Exercise in exact copying. Transcribe every entry that follows, word for word.

=== DATA LISTING ===

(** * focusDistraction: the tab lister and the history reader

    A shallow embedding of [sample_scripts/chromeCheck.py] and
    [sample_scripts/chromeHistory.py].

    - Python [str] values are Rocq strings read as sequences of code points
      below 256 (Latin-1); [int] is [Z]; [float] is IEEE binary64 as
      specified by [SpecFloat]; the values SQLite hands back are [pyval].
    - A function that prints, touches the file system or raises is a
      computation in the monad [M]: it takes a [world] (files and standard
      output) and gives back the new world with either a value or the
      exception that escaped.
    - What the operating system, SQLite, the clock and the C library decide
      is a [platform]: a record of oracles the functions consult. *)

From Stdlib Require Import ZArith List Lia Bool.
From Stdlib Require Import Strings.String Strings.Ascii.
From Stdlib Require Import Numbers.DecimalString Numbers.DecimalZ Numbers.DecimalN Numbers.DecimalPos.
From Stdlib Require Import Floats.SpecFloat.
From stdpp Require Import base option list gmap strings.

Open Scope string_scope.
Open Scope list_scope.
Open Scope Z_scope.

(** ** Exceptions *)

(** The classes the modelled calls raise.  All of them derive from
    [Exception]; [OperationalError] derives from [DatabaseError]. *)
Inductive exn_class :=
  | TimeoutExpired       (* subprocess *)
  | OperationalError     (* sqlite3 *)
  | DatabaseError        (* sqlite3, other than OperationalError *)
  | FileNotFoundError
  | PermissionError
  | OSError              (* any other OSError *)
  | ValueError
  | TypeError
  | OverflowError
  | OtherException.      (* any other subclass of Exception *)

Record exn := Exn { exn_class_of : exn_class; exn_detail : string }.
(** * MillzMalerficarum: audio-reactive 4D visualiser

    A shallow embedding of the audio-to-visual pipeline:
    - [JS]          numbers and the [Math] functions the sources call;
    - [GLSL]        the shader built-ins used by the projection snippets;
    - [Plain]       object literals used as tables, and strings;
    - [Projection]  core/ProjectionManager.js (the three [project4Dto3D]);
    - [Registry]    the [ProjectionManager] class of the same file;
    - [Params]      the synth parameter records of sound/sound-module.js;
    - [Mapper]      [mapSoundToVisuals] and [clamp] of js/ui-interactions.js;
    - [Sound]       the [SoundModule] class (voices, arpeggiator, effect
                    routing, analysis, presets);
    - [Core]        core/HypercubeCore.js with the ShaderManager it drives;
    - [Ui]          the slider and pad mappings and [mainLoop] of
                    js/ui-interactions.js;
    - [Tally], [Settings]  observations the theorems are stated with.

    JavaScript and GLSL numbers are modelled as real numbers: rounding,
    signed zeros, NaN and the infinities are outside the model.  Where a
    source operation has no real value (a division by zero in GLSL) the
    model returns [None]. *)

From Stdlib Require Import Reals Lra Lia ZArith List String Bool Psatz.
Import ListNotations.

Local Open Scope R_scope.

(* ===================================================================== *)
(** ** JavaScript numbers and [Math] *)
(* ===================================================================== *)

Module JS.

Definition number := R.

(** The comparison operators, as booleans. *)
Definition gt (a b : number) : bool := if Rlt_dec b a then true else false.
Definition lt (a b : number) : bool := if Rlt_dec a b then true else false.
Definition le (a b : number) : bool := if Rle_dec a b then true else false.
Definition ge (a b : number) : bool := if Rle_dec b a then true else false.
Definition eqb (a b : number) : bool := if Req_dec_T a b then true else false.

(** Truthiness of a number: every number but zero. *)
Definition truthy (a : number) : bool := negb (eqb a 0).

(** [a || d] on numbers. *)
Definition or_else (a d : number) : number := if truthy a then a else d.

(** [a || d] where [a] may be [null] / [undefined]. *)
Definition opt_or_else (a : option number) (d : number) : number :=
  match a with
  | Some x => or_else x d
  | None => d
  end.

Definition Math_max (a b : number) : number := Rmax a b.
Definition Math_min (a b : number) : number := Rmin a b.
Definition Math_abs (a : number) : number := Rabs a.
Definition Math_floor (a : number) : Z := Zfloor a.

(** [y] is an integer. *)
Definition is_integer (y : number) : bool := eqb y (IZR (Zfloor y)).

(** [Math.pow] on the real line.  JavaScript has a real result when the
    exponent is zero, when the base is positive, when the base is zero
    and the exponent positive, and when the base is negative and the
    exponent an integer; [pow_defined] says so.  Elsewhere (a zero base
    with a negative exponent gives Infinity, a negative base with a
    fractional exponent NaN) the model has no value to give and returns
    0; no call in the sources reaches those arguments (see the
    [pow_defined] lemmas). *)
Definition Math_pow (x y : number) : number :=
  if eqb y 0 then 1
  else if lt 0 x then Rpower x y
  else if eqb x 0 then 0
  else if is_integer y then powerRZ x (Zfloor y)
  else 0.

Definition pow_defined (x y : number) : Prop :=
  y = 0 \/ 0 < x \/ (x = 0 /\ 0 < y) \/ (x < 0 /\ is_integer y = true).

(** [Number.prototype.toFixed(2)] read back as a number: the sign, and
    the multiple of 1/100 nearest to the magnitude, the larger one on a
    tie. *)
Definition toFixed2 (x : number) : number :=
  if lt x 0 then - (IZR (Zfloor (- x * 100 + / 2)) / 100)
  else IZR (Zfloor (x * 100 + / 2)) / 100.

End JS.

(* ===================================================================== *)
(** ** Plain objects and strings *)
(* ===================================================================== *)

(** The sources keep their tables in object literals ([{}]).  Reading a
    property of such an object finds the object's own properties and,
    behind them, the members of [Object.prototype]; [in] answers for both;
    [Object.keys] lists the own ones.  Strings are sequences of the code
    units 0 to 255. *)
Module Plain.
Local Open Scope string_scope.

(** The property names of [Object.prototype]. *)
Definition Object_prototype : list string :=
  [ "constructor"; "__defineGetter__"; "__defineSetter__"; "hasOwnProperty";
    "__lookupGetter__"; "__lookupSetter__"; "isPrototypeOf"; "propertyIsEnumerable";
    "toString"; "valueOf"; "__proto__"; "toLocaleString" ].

===

● ANSWER BELOW
(** * focusDistraction: the tab lister and the history reader

    A shallow embedding of [sample_scripts/chromeCheck.py] and
    [sample_scripts/chromeHistory.py].

    - Python [str] values are Rocq strings read as sequences of code points
      below 256 (Latin-1); [int] is [Z]; [float] is IEEE binary64 as
      specified by [SpecFloat]; the values SQLite hands back are [pyval].
    - A function that prints, touches the file system or raises is a
      computation in the monad [M]: it takes a [world] (files and standard
      output) and gives back the new world with either a value or the
      exception that escaped.
    - What the operating system, SQLite, the clock and the C library decide
      is a [platform]: a record of oracles the functions consult. *)

From Stdlib Require Import ZArith List Lia Bool.
From Stdlib Require Import Strings.String Strings.Ascii.
From Stdlib Require Import Numbers.DecimalString Numbers.DecimalZ Numbers.DecimalN Numbers.DecimalPos.
From Stdlib Require Import Floats.SpecFloat.
From stdpp Require Import base option list gmap strings.

Open Scope string_scope.
Open Scope list_scope.
Open Scope Z_scope.

(** ** Exceptions *)

(** The classes the modelled calls raise.  All of them derive from
    [Exception]; [OperationalError] derives from [DatabaseError]. *)
Inductive exn_class :=
  | TimeoutExpired       (* subprocess *)
  | OperationalError     (* sqlite3 *)
  | DatabaseError        (* sqlite3, other than OperationalError *)
  | FileNotFoundError
  | PermissionError
  | OSError              (* any other OSError *)
  | ValueError
  | TypeError
  | OverflowError
  | OtherException.      (* any other subclass of Exception *)

Record exn := Exn { exn_class_of : exn_class; exn_detail : string }.
(** * MillzMalerficarum: audio-reactive 4D visualiser

    A shallow embedding of the audio-to-visual pipeline:
    - [JS]          numbers and the [Math] functions the sources call;
    - [GLSL]        the shader built-ins used by the projection snippets;
    - [Plain]       object literals used as tables, and strings;
    - [Projection]  core/ProjectionManager.js (the three [project4Dto3D]);
    - [Registry]    the [ProjectionManager] class of the same file;
    - [Params]      the synth parameter records of sound/sound-module.js;
    - [Mapper]      [mapSoundToVisuals] and [clamp] of js/ui-interactions.js;
    - [Sound]       the [SoundModule] class (voices, arpeggiator, effect
                    routing, analysis, presets);
    - [Core]        core/HypercubeCore.js with the ShaderManager it drives;
    - [Ui]          the slider and pad mappings and [mainLoop] of
                    js/ui-interactions.js;
    - [Tally], [Settings]  observations the theorems are stated with.

    JavaScript and GLSL numbers are modelled as real numbers: rounding,
    signed zeros, NaN and the infinities are outside the model.  Where a
    source operation has no real value (a division by zero in GLSL) the
    model returns [None]. *)

From Stdlib Require Import Reals Lra Lia ZArith List String Bool Psatz.
Import ListNotations.

Local Open Scope R_scope.

(* ===================================================================== *)
(** ** JavaScript numbers and [Math] *)
(* ===================================================================== *)

Module JS.

Definition number := R.

(** The comparison operators, as booleans. *)
Definition gt (a b : number) : bool := if Rlt_dec b a then true else false.
Definition lt (a b : number) : bool := if Rlt_dec a b then true else false.
Definition le (a b : number) : bool := if Rle_dec a b then true else false.
Definition ge (a b : number) : bool := if Rle_dec b a then true else false.
Definition eqb (a b : number) : bool := if Req_dec_T a b then true else false.

(** Truthiness of a number: every number but zero. *)
Definition truthy (a : number) : bool := negb (eqb a 0).

(** [a || d] on numbers. *)
Definition or_else (a d : number) : number := if truthy a then a else d.

(** [a || d] where [a] may be [null] / [undefined]. *)
Definition opt_or_else (a : option number) (d : number) : number :=
  match a with
  | Some x => or_else x d
  | None => d
  end.

Definition Math_max (a b : number) : number := Rmax a b.
Definition Math_min (a b : number) : number := Rmin a b.
Definition Math_abs (a : number) : number := Rabs a.
Definition Math_floor (a : number) : Z := Zfloor a.

(** [y] is an integer. *)
Definition is_integer (y : number) : bool := eqb y (IZR (Zfloor y)).

(** [Math.pow] on the real line.  JavaScript has a real result when the
    exponent is zero, when the base is positive, when the base is zero
    and the exponent positive, and when the base is negative and the
    exponent an integer; [pow_defined] says so.  Elsewhere (a zero base
    with a negative exponent gives Infinity, a negative base with a
    fractional exponent NaN) the model has no value to give and returns
    0; no call in the sources reaches those arguments (see the
    [pow_defined] lemmas). *)
Definition Math_pow (x y : number) : number :=
  if eqb y 0 then 1
  else if lt 0 x then Rpower x y
  else if eqb x 0 then 0
  else if is_integer y then powerRZ x (Zfloor y)
  else 0.

Definition pow_defined (x y : number) : Prop :=
  y = 0 \/ 0 < x \/ (x = 0 /\ 0 < y) \/ (x < 0 /\ is_integer y = true).

(** [Number.prototype.toFixed(2)] read back as a number: the sign, and
    the multiple of 1/100 nearest to the magnitude, the larger one on a
    tie. *)
Definition toFixed2 (x : number) : number :=
  if lt x 0 then - (IZR (Zfloor (- x * 100 + / 2)) / 100)
  else IZR (Zfloor (x * 100 + / 2)) / 100.

End JS.

(* ===================================================================== *)
(** ** Plain objects and strings *)
(* ===================================================================== *)

(** The sources keep their tables in object literals ([{}]).  Reading a
    property of such an object finds the object's own properties and,
    behind them, the members of [Object.prototype]; [in] answers for both;
    [Object.keys] lists the own ones.  Strings are sequences of the code
    units 0 to 255. *)
Module Plain.
Local Open Scope string_scope.

(** The property names of [Object.prototype]. *)
Definition Object_prototype : list string :=
  [ "constructor"; "__defineGetter__"; "__defineSetter__"; "hasOwnProperty";
    "__lookupGetter__"; "__lookupSetter__"; "isPrototypeOf"; "propertyIsEnumerable";
    "toString"; "valueOf"; "__proto__"; "toLocaleString" ].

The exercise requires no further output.